> _Study material_
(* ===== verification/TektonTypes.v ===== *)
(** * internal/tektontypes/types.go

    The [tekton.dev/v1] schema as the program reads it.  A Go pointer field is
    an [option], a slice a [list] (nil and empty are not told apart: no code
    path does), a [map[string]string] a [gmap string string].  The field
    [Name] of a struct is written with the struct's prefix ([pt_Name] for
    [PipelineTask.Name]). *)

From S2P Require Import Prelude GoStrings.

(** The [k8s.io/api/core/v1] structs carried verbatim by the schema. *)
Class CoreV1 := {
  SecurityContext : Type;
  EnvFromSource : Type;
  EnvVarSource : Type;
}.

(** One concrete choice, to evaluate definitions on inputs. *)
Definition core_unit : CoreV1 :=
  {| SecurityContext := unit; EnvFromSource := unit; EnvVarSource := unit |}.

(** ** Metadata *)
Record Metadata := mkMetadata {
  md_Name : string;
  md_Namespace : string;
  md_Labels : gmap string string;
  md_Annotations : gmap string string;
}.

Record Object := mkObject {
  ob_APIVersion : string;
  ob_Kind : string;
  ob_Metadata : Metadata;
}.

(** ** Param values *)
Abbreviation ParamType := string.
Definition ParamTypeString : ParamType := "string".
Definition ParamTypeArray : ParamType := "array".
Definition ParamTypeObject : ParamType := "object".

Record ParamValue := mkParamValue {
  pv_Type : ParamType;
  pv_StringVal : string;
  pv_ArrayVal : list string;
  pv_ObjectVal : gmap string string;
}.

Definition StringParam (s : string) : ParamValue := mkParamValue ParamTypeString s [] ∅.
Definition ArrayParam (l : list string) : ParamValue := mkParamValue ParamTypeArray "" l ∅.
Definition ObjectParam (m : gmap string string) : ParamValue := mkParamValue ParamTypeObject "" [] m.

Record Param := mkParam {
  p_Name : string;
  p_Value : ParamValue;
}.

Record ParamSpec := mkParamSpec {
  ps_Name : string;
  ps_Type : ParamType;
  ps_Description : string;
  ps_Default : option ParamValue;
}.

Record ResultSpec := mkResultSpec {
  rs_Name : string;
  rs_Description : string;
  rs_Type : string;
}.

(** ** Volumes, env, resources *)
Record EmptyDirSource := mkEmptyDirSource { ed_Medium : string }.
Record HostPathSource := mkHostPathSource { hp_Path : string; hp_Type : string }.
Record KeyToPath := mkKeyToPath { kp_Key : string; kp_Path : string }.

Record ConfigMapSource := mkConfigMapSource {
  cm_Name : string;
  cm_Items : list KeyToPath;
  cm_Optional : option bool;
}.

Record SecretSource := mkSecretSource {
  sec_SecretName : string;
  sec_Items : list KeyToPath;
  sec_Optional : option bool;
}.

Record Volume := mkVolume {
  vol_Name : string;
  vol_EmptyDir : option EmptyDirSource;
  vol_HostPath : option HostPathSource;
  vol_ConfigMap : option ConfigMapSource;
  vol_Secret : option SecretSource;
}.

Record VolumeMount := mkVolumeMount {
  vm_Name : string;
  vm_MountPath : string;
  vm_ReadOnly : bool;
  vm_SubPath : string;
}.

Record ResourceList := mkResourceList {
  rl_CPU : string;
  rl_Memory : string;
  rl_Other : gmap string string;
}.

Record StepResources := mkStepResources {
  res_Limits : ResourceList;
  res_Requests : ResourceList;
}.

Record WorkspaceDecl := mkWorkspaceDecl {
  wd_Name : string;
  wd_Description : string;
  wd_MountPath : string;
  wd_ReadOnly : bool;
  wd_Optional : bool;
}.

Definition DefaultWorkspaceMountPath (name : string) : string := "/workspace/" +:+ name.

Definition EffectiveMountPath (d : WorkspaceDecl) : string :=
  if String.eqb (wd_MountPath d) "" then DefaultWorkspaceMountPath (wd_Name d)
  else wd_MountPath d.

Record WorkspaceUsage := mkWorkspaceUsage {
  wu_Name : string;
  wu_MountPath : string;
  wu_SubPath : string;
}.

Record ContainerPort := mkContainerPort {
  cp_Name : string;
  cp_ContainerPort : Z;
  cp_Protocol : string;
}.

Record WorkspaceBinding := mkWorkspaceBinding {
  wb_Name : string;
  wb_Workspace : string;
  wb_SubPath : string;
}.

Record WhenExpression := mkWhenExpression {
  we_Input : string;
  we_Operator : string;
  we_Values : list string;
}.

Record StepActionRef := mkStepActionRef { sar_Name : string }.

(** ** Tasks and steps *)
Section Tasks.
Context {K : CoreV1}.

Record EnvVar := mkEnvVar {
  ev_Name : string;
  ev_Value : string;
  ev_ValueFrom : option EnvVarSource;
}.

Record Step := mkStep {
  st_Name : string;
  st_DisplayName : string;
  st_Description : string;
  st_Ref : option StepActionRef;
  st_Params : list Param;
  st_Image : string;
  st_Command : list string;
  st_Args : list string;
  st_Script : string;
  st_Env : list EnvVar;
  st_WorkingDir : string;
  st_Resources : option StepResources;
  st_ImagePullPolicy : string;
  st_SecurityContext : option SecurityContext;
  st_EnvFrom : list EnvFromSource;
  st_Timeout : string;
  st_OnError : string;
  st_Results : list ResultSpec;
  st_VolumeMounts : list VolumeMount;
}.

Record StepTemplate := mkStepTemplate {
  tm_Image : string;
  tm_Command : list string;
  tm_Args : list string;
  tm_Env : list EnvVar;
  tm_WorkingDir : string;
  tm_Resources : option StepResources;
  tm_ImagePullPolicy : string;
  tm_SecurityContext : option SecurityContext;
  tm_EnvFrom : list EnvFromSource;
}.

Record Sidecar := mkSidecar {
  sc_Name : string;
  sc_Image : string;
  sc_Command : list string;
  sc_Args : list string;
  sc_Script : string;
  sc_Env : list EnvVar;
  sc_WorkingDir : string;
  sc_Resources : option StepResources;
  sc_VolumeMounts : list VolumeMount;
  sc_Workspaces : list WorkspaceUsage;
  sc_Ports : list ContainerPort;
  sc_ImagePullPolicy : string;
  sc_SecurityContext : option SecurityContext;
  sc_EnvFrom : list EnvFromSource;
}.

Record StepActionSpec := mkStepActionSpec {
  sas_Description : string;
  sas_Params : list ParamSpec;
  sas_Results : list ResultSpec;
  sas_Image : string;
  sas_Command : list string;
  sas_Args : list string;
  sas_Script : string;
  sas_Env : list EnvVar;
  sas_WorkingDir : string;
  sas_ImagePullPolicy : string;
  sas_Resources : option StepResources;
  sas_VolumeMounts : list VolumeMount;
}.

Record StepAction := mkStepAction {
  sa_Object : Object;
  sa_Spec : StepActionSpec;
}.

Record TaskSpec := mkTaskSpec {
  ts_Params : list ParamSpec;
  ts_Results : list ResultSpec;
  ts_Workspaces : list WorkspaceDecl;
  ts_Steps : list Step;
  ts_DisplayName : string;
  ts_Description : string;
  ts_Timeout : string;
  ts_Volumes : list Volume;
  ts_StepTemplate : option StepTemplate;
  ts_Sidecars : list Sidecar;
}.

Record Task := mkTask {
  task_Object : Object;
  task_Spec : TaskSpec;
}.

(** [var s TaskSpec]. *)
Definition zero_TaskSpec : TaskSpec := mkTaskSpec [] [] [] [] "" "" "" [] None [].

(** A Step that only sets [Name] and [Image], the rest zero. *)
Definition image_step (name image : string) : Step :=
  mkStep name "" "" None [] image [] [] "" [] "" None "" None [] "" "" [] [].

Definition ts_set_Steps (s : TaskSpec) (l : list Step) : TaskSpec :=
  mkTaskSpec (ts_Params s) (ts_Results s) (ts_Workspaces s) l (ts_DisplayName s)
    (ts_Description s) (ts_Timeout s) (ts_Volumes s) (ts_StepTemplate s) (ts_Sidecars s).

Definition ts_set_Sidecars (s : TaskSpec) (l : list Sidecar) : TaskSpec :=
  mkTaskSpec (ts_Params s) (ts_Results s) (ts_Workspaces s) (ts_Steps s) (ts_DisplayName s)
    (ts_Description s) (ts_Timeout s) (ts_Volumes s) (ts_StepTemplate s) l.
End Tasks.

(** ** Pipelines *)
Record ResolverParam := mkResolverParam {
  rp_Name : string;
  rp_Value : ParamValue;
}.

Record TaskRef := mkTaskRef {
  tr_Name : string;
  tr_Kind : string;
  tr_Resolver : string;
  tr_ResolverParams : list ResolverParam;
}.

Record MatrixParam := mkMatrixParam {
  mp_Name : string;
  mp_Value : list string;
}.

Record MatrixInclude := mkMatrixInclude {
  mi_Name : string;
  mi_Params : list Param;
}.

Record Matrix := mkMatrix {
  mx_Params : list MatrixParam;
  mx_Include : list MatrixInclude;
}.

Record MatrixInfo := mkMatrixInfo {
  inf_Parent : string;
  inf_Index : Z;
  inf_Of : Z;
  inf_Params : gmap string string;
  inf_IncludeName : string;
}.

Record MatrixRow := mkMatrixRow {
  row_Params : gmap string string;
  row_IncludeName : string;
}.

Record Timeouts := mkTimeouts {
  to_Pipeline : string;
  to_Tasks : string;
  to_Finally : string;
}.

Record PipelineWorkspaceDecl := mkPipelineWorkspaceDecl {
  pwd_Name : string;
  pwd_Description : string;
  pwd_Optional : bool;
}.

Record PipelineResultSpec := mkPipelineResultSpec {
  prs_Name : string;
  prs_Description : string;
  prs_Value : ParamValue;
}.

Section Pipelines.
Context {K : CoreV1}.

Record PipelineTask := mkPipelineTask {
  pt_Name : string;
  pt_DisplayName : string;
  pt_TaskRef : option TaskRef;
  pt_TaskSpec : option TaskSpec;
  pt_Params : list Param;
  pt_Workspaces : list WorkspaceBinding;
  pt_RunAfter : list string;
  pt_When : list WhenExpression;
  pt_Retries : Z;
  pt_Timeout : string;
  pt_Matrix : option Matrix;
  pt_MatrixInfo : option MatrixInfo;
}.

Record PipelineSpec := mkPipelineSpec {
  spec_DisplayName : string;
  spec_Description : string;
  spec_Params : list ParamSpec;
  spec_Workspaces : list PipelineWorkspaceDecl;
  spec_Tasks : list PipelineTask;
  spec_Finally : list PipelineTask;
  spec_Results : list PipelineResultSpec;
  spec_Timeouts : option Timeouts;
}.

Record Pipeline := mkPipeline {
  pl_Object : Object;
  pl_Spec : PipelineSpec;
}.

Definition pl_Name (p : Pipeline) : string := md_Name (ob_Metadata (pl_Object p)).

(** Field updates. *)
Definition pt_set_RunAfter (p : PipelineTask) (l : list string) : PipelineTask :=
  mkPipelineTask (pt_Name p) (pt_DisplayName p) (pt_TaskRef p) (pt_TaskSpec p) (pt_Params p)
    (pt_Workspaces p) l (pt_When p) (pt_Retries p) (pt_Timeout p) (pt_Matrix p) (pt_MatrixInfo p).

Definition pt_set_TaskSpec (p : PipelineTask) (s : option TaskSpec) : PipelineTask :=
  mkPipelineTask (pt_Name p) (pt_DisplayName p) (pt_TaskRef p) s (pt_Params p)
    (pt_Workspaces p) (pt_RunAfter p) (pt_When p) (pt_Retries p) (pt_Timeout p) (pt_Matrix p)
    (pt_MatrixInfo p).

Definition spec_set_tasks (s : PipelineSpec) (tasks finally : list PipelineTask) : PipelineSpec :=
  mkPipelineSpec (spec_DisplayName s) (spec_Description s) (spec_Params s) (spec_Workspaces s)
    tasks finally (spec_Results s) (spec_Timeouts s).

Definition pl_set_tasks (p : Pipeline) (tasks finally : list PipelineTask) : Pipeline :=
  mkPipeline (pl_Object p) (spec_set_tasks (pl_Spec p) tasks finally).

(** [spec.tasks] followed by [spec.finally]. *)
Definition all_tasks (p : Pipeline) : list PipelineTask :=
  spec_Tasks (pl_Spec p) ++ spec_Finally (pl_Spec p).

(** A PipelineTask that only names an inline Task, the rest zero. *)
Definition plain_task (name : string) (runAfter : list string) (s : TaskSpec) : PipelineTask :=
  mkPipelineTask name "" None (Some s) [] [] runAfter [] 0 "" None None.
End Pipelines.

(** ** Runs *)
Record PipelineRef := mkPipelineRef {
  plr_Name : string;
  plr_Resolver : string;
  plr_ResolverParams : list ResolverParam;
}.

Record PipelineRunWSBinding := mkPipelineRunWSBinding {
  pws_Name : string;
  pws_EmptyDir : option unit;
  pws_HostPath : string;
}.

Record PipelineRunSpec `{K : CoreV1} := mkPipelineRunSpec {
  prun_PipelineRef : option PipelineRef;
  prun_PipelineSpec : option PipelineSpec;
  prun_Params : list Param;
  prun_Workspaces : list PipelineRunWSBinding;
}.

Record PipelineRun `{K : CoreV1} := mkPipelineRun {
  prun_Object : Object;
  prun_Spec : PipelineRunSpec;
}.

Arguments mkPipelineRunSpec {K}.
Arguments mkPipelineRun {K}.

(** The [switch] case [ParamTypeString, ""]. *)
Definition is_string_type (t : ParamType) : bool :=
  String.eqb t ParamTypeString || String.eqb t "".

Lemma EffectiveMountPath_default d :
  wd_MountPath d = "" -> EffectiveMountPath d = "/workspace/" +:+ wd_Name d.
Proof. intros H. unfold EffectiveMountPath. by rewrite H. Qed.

> _Task to complete_
Using the records above, restate word for word the lines from the one with "st_Args : list string;" through the one with "st_OnError : string;", both included.

> _Exercise result_
  st_Args : list string;
  st_Script : string;
  st_Env : list EnvVar;
  st_WorkingDir : string;
  st_Resources : option StepResources;
  st_ImagePullPolicy : string;
  st_SecurityContext : option SecurityContext;
  st_EnvFrom : list EnvFromSource;
  st_Timeout : string;
  st_OnError : string;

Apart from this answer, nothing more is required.